The facts are, as we have seen, that Columbia was fired in twenty different places at one time; that several hours before the commencement of the fire, a Federal officer had given warning at the Ursuline Convent that Columbia was doomed; and that just before the conflagration a Federal soldier, pointing to a signal of rockets, declared to the Mayor that the city was to be fired. There are living witnesses to attest these facts. But it has also been pertinently asked: Why did Sherman's soldiers prevent the firemen from extinguishing the fire as they strove to do? Why did they cut the hose as soon as it was brought into the streets? Why did they not assist in extinguishing the flames? Why, with twenty thousand men encamped in the streets, did they suffer mere stragglers, as the incendiaries were represented, to succeed in a work of such extent Every circumstance shows that the conflagration was deliberately planned; that it was fed and protected by the soldiers; while the universal plundering simultaneous with it went unchecked, and was plainly part of the object attained through the means of fire.
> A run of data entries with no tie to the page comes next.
(** [bmap] in between. *)
Lemma wrote_bmap t x off bytes tot j t1 x1 t2 x2 :
  wrote t x off bytes tot j t1 x1 -> wf_file sb t2 x2 -> extends sb 5 t1 x1 t2 x2 ->
  0 <= off -> off + tot <= MAXFILE * BSIZE ->
  (forall o, 0 <= o < MAXFILE * BSIZE -> fbyte t2 x2 o = fbyte t1 x1 o) ->
  (forall k, in_file k -> blockno t1 x1 k <> 0 -> blockno t2 x2 k = blockno t1 x1 k) ->
  extends sb (6 * j + 5) t x t2 x2 /\
  (forall i, 0 <= i < MAXFILE * BSIZE ->
    fbyte t2 x2 i = if decide (off <= i < off + tot) then bytes !!! Z.to_nat (i - off) else fbyte t x i) /\
  (forall k, in_file k -> blockno t x k <> 0 -> blockno t2 x2 k = blockno t x k) /\
  (forall i, off <= i < off + tot -> blockno t2 x2 (i / BSIZE) <> 0).
Proof.
  intros [Hwf Hex Hb Ho Hn] Hwf2 Hex2 Hoff Hmax Hfb Hbl. split_and!.
  - by eapply extends_trans.
  - intros i Hi. rewrite Hfb by done. by apply Hb.
  - intros k Hk Hk0. rewrite Hbl; [by apply Ho|done|]. by rewrite Ho.
  - intros i Hi. assert (in_file (i / BSIZE)) as Hk by (apply in_file_div; lia). rewrite Hbl; [by apply Hn|done|by apply Hn].
Qed.
Lemma wrote_more t x off bytes tot j t1 x1 t2 x2 :
  wrote t x off bytes tot j t1 x1 -> wf_file sb t2 x2 -> extends sb 5 t1 x1 t2 x2 ->
  0 <= off -> off + tot <= MAXFILE * BSIZE ->
  (forall o, 0 <= o < MAXFILE * BSIZE -> fbyte t2 x2 o = fbyte t1 x1 o) ->
  (forall k, in_file k -> blockno t1 x1 k <> 0 -> blockno t2 x2 k = blockno t1 x1 k) ->
  wrote t x off bytes tot (j + 1) t2 x2.
Proof.
  intros Hw Hwf2 Hex2 Hoff Hmax Hfb Hbl.
  destruct (wrote_bmap _ _ _ _ _ _ _ _ _ _ Hw Hwf2 Hex2 Hoff Hmax Hfb Hbl) as (Hex & Hb & Ho & Hn).
  split; try done. eapply extends_weaken; [exact Hex|]. lia.
Qed.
The burning of Columbia was but of a piece with Sherman's record, and the attempt to exculpate him in this particular is but little consistent and plausible in view of his general conduct from the moment when he entered South Carolina. He had burned six out of every seven farmhouses on the route of his march. Before he reached Columbia, he had burned Blackville, Graham, Ramberg, Buford's Bridge, Lexington, and had not spared the humblest hamlet. After he left Columbia, he gave to the flames the villages of Allston, Pomaria, Winnsboroa, Blackstock, Society Hill, and the towns of Camden and Cheraw. Surely when such was the fate of these places, the effort is ill-made to show that an exception was to be made in favour of the State capital of South Carolina, the especial and notorious object of the enemy's hate and revenge, and which, for days before the catastrophe, had been designated as “the promised boon of Sherman's army.”


Fall of Charleston.

The march of Sherman, which traversed South Carolina, was decisive of the fate of Charleston. At Savannah, the Federal commander had been asked if he intended taking Charleston. He answered, “Yes; but I shall not sacrifice life in its capture. If I am able to reach certain vital points, Charleston will fall of itself. If the people remain there, they must starve, that's all.”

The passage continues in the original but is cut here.